La version informatique de cette approche de la sécurité se traduit par la capacité des ordinateurs de plongée à ajuster les paramètres LND — grâce à des réglages conservateurs ou des facteurs de gradient — en fonction de la tolérance au risque. Les LND modifiables devraient nous permettre de mieux apprécier toutes les possibilités offertes par les LND (ces limites ne sont pas immuables) et nous inciter à respecter ces limites en réfléchissant à notre proximité par rapport à celles-ci.

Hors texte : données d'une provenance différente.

(* ===== verification/JsSums.v ===== *)
(** * Sums of products in binary64

    Amounts of money are sums of products of non-negative numbers.  [rounds n k q x]
    counts the roundings on the way from the exact value [q] to the number [x]: each
    multiplies the error by at most [1 + 2^-53], and none of them underflows or
    overflows while the magnitudes stay within [2^-k] and [2^k]. *)

From Stdlib Require Import QArith Lqa.
From S2P Require Import Prelude JsString JsNumber JsRounding.

Local Open Scope Z_scope.

Fixpoint lo (n : nat) : Q := match n with O => 1%Q | S n => (lo n * (1 - u53))%Q end.
Fixpoint hi (n : nat) : Q := match n with O => 1%Q | S n => (hi n * (1 + u53))%Q end.

Definition within (n : nat) (q x : Q) : Prop := (q * lo n <= x /\ x <= q * hi n)%Q.

(** Zero, or between [2^-k] and [2^k] *)
Definition ranged (k : Z) (q : Q) : Prop := (q == 0)%Q ∨ bounded k q.

Definition rounds (n : nat) (k : Z) (q : Q) (x : num) : Prop :=
  ranged k q ∧ ∃ m e, x = Fin false m e ∧ within n q (mag m e).

#[export] Instance within_proper n : Proper (Qeq ==> Qeq ==> iff) (within n).
Proof. intros q q' Hq x x' Hx. unfold within. by rewrite Hq, Hx. Qed.
#[export] Instance ranged_proper k : Proper (Qeq ==> iff) (ranged k).
Proof. intros q q' Hq. unfold ranged. by rewrite Hq. Qed.
#[export] Instance rounds_proper n k : Proper (Qeq ==> eq ==> iff) (rounds n k).
Proof.
  intros q q' Hq x x' <-. unfold rounds. by setoid_rewrite Hq.
Qed.

Lemma u53_small : (0 < u53 <= 1 # 1000000)%Q.
Proof. split; [done|]. by apply Qle_bool_iff. Qed.

Lemma lo_hi n : (0 < lo n <= 1 /\ 1 <= hi n)%Q.
Proof.
  pose proof u53_small as Hu. induction n as [|n [[IH1 IH2] IH3]]; [cbn; lra|]. cbn [lo hi]. split; [split|].
  - apply Qmult_lt_0_compat; lra.
  - apply Qle_trans with (1 * (1 - u53))%Q; [apply Qmult_le_compat_r; lra|lra].
  - apply Qle_trans with (1 * (1 + u53))%Q; [lra|]. apply Qmult_le_compat_r; lra.
Qed.

Lemma lo_mono n m : (n ≤ m)%nat → (lo m <= lo n /\ hi n <= hi m)%Q.
Proof.
  pose proof u53_small as Hu. induction 1 as [|m _ [IH1 IH2]]; [lra|]. pose proof (lo_hi m). cbn [lo hi]. split.
  - apply Qle_trans with (lo m); [|done]. rewrite <- (Qmult_1_r (lo m)) at 2.
    rewrite !(Qmult_comm (lo m)). apply Qmult_le_compat_r; lra.
  - apply Qle_trans with (hi m); [done|]. rewrite <- (Qmult_1_r (hi m)) at 1.
    rewrite !(Qmult_comm (hi m)). apply Qmult_le_compat_r; lra.
Qed.

Lemma lo_add n m : (lo (n + m) == lo n * lo m /\ hi (n + m) == hi n * hi m)%Q.
Proof.
  induction n as [|n [IH1 IH2]]; [cbn; split; ring|]. cbn [Nat.add lo hi]. rewrite IH1, IH2. split; ring.
Qed.

(** Forty roundings change a value by less than a part in 10^14. *)
Definition cent : Q := 1 # (2 ^ 47).

Lemma lo_hi_near n : (n ≤ 40)%nat → (1 - cent <= lo n /\ hi n <= 1 + cent)%Q.
Proof.
  intros Hn. destruct (lo_mono n 40 Hn) as [H1 H2].
  assert (1 - cent <= lo 40)%Q by (apply Qle_bool_iff; vm_compute; reflexivity).
  assert (hi 40 <= 1 + cent)%Q by (apply Qle_bool_iff; vm_compute; reflexivity). lra.
Qed.

Lemma Qmult_mono a b c d : (0 <= a -> 0 <= c -> a <= b -> c <= d -> a * c <= b * d)%Q.
Proof.
  intros Ha Hc Hab Hcd. apply Qle_trans with (b * c)%Q; [by apply Qmult_le_compat_r|].
  rewrite !(Qmult_comm b). apply Qmult_le_compat_r; [done|lra].
Qed.

Lemma ranged_nonneg k q : 0 ≤ k → ranged k q → (0 <= q)%Q.
Proof. intros Hk [->|Hq]; [lra|]. pose proof (bounded_pos k q Hk Hq). lra. Qed.

Lemma ranged_mono k l q : 0 ≤ k ≤ l → ranged k q → ranged l q.
Proof. intros Hkl [?|?]; [by left|right]. by apply (bounded_mono k). Qed.

Lemma ranged_mul k l q p : 0 ≤ k → 0 ≤ l → ranged k q → ranged l p → ranged (k + l) (q * p).
Proof.
  intros Hk Hl [Hq|Hq] [Hp|Hp]; [left..|right; by apply bounded_mul]; rewrite ?Hq, ?Hp; ring.
Qed.

Lemma ranged_add k q p : 0 ≤ k → ranged k q → ranged k p → ranged (k + 1) (q + p).
Proof.
  intros Hk [Hq|Hq] [Hp|Hp].
  - left. rewrite Hq, Hp. ring.
  - right. rewrite Hq, Qplus_0_l. apply (bounded_mono k); [lia|done].
  - right. rewrite Hp, Qplus_0_r. apply (bounded_mono k); [lia|done].
  - right. pose proof (bounded_pos k q Hk Hq) as Hq0. pose proof (bounded_pos k p Hk Hp) as Hp0.
    pose proof (pow2_q k Hk) as HK. destruct Hq as [H1 H2], Hp as [H3 H4]. unfold bounded. rewrite inject_pow2_add by lia.
    change (inject_Z (2 ^ 1)) with 2%Q. set (K := inject_Z (2 ^ k)) in *. split; [|lra].
    assert (0 <= p * K)%Q by (apply Qmult_le_0_compat; lra).
    assert ((q + p) * (K * 2) == 2 * (q * K) + 2 * (p * K))%Q as -> by ring. lra.
Qed.

(** ** One rounding more *)

Lemma rounded_step n k q y :
  (n ≤ 40)%nat → 0 ≤ k ≤ 1000 → ranged k q → within n q y →
  ∃ m e, round_q false y = Fin false m e ∧ within (S n) q (mag m e).
Proof.
  intros Hn Hk [Hq|Hq] [Hlo Hhi].
  - assert (Hy : (y == 0)%Q) by (rewrite Hq in Hlo, Hhi; lra).
    exists 0, emin. split; [rewrite (round_q_proper false y 0 Hy); reflexivity|].
    unfold within. rewrite Hq. assert (mag 0 emin == 0)%Q as -> by reflexivity. lra.
  - pose proof (bounded_pos k q ltac:(lia) Hq) as Hpos. destruct (lo_hi_near n Hn) as [H1 H2].
    assert (Hc : (cent <= 1 # 2)%Q) by (by apply Qle_bool_iff).
    assert (Hn' : near cent q y).
    { split.
      - apply Qle_trans with (q * lo n)%Q; [|done].
        assert (q - q * cent == (1 - cent) * q)%Q as -> by ring. rewrite (Qmult_comm q). apply Qmult_le_compat_r; lra.
      - apply Qle_trans with (q * hi n)%Q; [done|].
        assert (q + q * cent == (1 + cent) * q)%Q as -> by ring. rewrite (Qmult_comm q). apply Qmult_le_compat_r; lra. }
    destruct (round_q_near false y (k + 1)) as (m & e & -> & [H3 H4]); [lia|apply (bounded_near k cent q); [lia|done..]|].
    exists m, e. split; [done|]. pose proof u53_small as Hu. pose proof (lo_hi n). unfold within. cbn [lo hi]. split.
    + apply Qle_trans with (y - y * u53)%Q; [|done].
      assert (q * (lo n * (1 - u53)) == q * lo n * (1 - u53))%Q as -> by ring.
      assert (y - y * u53 == y * (1 - u53))%Q as -> by ring. apply Qmult_le_compat_r; lra.
    + apply Qle_trans with (y + y * u53)%Q; [done|].
      assert (q * (hi n * (1 + u53)) == q * hi n * (1 + u53))%Q as -> by ring.
      assert (y + y * u53 == y * (1 + u53))%Q as -> by ring. apply Qmult_le_compat_r; lra.
Qed.

Lemma within_mono n m q x : (n ≤ m)%nat → (0 <= q)%Q → within n q x → within m q x.
Proof.
  intros Hnm Hq [H1 H2]. destruct (lo_mono n m Hnm) as [H3 H4].
  unfold within. rewrite (Qmult_comm q (lo m)), (Qmult_comm q (hi m)), (Qmult_comm q (lo n)), (Qmult_comm q (hi n)) in *. split.
  - apply Qle_trans with (lo n * q)%Q; [by apply Qmult_le_compat_r|done].
  - apply Qle_trans with (hi n * q)%Q; [done|by apply Qmult_le_compat_r].
Qed.

Lemma within_nonneg n q x : (0 <= q)%Q → within n q x → (0 <= x)%Q.
Proof.
  intros Hq [H1 _]. pose proof (lo_hi n). apply Qle_trans with (q * lo n)%Q; [|done].
  apply Qmult_le_0_compat; lra.
Qed.

Lemma within_mul n m q p x y :
  (0 <= q)%Q → (0 <= p)%Q → within n q x → within m p y → within (n + m) (q * p) (x * y).
Proof.
  intros Hq Hp Hx Hy. pose proof (within_nonneg n q x Hq Hx) as Hx0. pose proof (within_nonneg m p y Hp Hy) as Hy0.
  destruct Hx as [H1 H2], Hy as [H3 H4]. destruct (lo_add n m) as [Hlo Hhi]. pose proof (lo_hi n). pose proof (lo_hi m).
  unfold within. rewrite Hlo, Hhi. split.
  - assert (q * p * (lo n * lo m) == (q * lo n) * (p * lo m))%Q as -> by ring.
    apply Qmult_mono; try done; apply Qmult_le_0_compat; lra.
  - assert (q * p * (hi n * hi m) == (q * hi n) * (p * hi m))%Q as -> by ring. by apply Qmult_mono.
Qed.

Lemma within_add n q p x y : within n q x → within n p y → within n (q + p) (x + y).
Proof. intros [H1 H2] [H3 H4]. unfold within. rewrite !Qmult_plus_distr_l. lra. Qed.

(** ** The operations *)

Lemma rounds_mono n m k l q x : (n ≤ m)%nat → 0 ≤ k ≤ l → rounds n k q x → rounds m l q x.
Proof.
  intros Hnm Hkl [Hr (s & e & Hx & Hw)]. split; [by apply (ranged_mono k)|]. exists s, e. split; [done|].
  apply (within_mono n); [done| |done]. apply (ranged_nonneg k); [lia|done].
Qed.

Lemma rounds_mul n m k l q p x y :
  (n + m ≤ 40)%nat → 0 ≤ k → 0 ≤ l → k + l ≤ 1000 →
  rounds n k q x → rounds m l p y → rounds (S (n + m)) (k + l) (q * p) (nmul x y).
Proof.
  intros Hn Hk Hl Hkl [Hq (s & e & -> & Hx)] [Hp (s' & e' & -> & Hy)].
  pose proof (ranged_mul k l q p Hk Hl Hq Hp) as Hr. split; [done|]. cbn [nmul xorb].
  apply (rounded_step _ (k + l)); [done|lia|done|].
  apply within_mul; [by apply (ranged_nonneg k)|by apply (ranged_nonneg l)|done|done].
Qed.

Lemma rounds_div n k l q p x y :
  (n ≤ 40)%nat → 0 ≤ k → 0 ≤ l → k + l ≤ 1000 → bounded l p → exactly p y →
  rounds n k q x → rounds (S n) (k + l) (q / p) (ndiv x y).
Proof.
  intros Hn Hk Hl Hkl Hp (s' & e' & -> & Hy & Hne) [Hq (s & e & -> & Hx)].
  pose proof (bounded_inv l p Hl Hp) as Hi.
  pose proof (ranged_mul k l q (/ p) Hk Hl Hq (or_intror Hi)) as Hr. split; [done|].
  cbn [ndiv xorb]. rewrite (proj2 (Z.eqb_neq s' 0)) by done. apply (rounded_step _ (k + l)); [done|lia|done|].
  unfold Qdiv. rewrite Hy. replace n with (n + 0)%nat by lia.
  apply within_mul; [by apply (ranged_nonneg k)|apply (ranged_nonneg l); [done|by right]|done|].
  unfold within. cbn. lra.
Qed.

Lemma nadd_nonneg m e m' e' :
  (0 <= mag m e)%Q → (0 <= mag m' e')%Q →
  nadd (Fin false m e) (Fin false m' e') = round_q false (mag m e + mag m' e').
Proof.
  intros H1 H2. cbn [nadd andb]. unfold to_q, round_signed.
  destruct (_ ?= _)%Q eqn:E; [|exfalso; apply (proj2 (Qlt_alt _ _)) in E; lra|done].
  apply (proj2 (Qeq_alt _ _)) in E. rewrite (round_q_proper false _ 0 E). reflexivity.
Qed.

Lemma rounds_add n m k l q p x y :
  (n `max` m ≤ 40)%nat → 0 ≤ k → 0 ≤ l → k `max` l + 1 ≤ 1000 →
  rounds n k q x → rounds m l p y → rounds (S (n `max` m)) (k `max` l + 1) (q + p) (nadd x y).
Proof.
  intros Hn Hk Hl Hkl Hx Hy. apply (rounds_mono _ (n `max` m) _ (k `max` l)) in Hx; [|lia|lia].
  apply (rounds_mono _ (n `max` m) _ (k `max` l)) in Hy; [|lia|lia].
  destruct Hx as [Hq (s & e & -> & Hx)], Hy as [Hp (s' & e' & -> & Hy)].
  pose proof (ranged_add (k `max` l) q p ltac:(lia) Hq Hp) as Hr. split; [done|].
  pose proof (within_nonneg _ q _ (ranged_nonneg (k `max` l) q ltac:(lia) Hq) Hx) as Hx0.
  pose proof (within_nonneg _ p _ (ranged_nonneg (k `max` l) p ltac:(lia) Hp) Hy) as Hy0.
  rewrite nadd_nonneg by done. apply (rounded_step _ (k `max` l + 1)); [done|lia|done|].
  by apply within_add.
Qed.

(** ** What is known of a number *)

(** A non-negative number with the value [q], in range *)
Definition measures (k : Z) (q : Q) (x : num) : Prop := rounds 0 k q x.

Lemma measures_of_Z z : 0 ≤ z < 2 ^ 53 → measures 53 (inject_Z z) (of_Z z).
Proof.
  intros Hz. split.
  - destruct (Z.eq_dec z 0) as [->|Hne]; [by left|right]. unfold bounded. change 1%Q with (inject_Z 1).
    rewrite <- inject_Z_mult, <- !Zle_Qle. nia.
  - destruct (Z.eq_dec z 0) as [->|Hne].
    { exists 0, emin. split; [done|]. unfold within. cbn. split; discriminate. }
    destruct (of_Z_small z ltac:(lia)) as (m & e & -> & _ & Hm). rewrite (proj2 (Z.ltb_ge z 0)) by lia.
    exists m, e. split; [done|]. rewrite Z.abs_eq in Hm by lia. rewrite Hm. unfold within. cbn [lo hi]. lra.
Qed.

(** The result of at most forty roundings *)
Definition about (q : Q) (x : num) : Prop := approx cent q x.

#[export] Instance about_proper : Proper (Qeq ==> eq ==> iff) about.
Proof. intros q q' Hq x x' <-. unfold about. by rewrite Hq. Qed.

Lemma rounds_about n k q x : (n ≤ 40)%nat → 0 ≤ k → rounds n k q x → about q x.
Proof.
  intros Hn Hk [Hq (m & e & -> & Hlo & Hhi)]. exists m, e. split; [done|].
  pose proof (ranged_nonneg k q Hk Hq). destruct (lo_hi_near n Hn) as [H1 H2]. split.
  - apply Qle_trans with (q * lo n)%Q; [|done].
    assert (q - q * cent == (1 - cent) * q)%Q as -> by ring. rewrite (Qmult_comm q). apply Qmult_le_compat_r; lra.
  - apply Qle_trans with (q * hi n)%Q; [done|].
    assert (q + q * cent == (1 + cent) * q)%Q as -> by ring. rewrite (Qmult_comm q). apply Qmult_le_compat_r; lra.
Qed.

(** Differences of integers are exact. *)
Lemma nsub_of_Z a b : 0 ≤ b ≤ a → a < 2 ^ 53 → nsub (of_Z a) (of_Z b) = of_Z (a - b).
Proof.
  intros Hab Ha. destruct (measures_of_Z a ltac:(lia)) as [_ (m & e & Ea & Hm)].
  destruct (measures_of_Z b ltac:(lia)) as [_ (m' & e' & Eb & Hm')].
  unfold within in Hm, Hm'. cbn [lo hi] in Hm, Hm'.
  unfold nsub. rewrite Ea, Eb. cbn [nopp nadd negb andb]. apply round_signed_of_Z. unfold to_q.
  assert (mag m e == inject_Z a)%Q as -> by lra. assert (mag m' e' == inject_Z b)%Q as -> by lra.
  rewrite <- inject_Z_opp, <- inject_Z_plus. reflexivity.
Qed.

L'avantage de l'utilisation d'un ordinateur inclut le suivi continu de la profondeur et du temps de plongée ainsi que la mise à jour continue de la LND. Les inconvénients incluent le risque de faire trop confiance à la protection offerte par les LND (où les plongées dans les limites des LND sont considérées comme sûres à 100 % et où le risque n'est considéré comme élevé que lorsque les LND sont dépassées). Nous devons nous réjouir du bilan impressionnant de la plongée en matière de sécurité et de la rareté des ADD, en particulier des ADD neurologiques graves. Il existe toutefois, et il existera toujours, des « marges d'erreur » de part et d'autre des LND, la probabilité de ADD augmentant avec la proximité de la LND.
Un autre aspect de l'utilisation des ordinateurs peut avoir une répercussion sur la sécurité et causer des problèmes aux plongeurs : l'utilisation d'ordinateurs différents avec des réglages différents. Il n'y a pas si longtemps, les plongeurs utilisaient tous les mêmes tables de décompression et respiraient tous de l'air. Aujourd'hui, ils utilisent des ordinateurs différents, des algorithmes différents, des réglages de sécurité différents et des mélanges gazeux différents. Par conséquent, à moins que les plongeurs n'utilisent le même ordinateur avec le même gaz respiratoire et les mêmes réglages de sécurité, chacun recevra des LND différentes tout au long de la plongée.
Un facteur qui, selon moi, contribue probablement à de nombreux cas d’ADD est la pratique consistant à rester proche des LND tout au long des plongées (et tout au long des séries de plongées). Même si un plongeur reste « dans les limites », il est néanmoins exposé à un stress de décompression (charge en gaz inerte) plus important que ce que permettrait une table de plongée. Certains modèles informatiques minimisent désormais le risque d’ADD en prolongeant les paliers de sécurité de trois à cinq minutes (voire plus), en particulier lorsqu'un plongeur se trouve à moins de cinq minutes de sa LND ou lorsqu'il plonge à plus de 30 mètres.
Il est important de se rappeler que plus vous cumulez de facteurs de risque — comme l’eau froide, l’effort physique et les plongées profondes — plus vous devez rester éloigné des limites de non-décompression (NDL) et prolonger la durée de vos paliers de sécurité. Si vos plongées s’approchent des limites NDL ou comportent ces facteurs de risque, il est fortement recommandé de prévoir des intervalles en surface plus longs et de réduire le nombre de plongées par jour lors de la planification de vos sorties.
Nick Bird est le directeur médical du Centre de médecine hyperbare au Virginia Mason Medical Center à Seattle, Washington.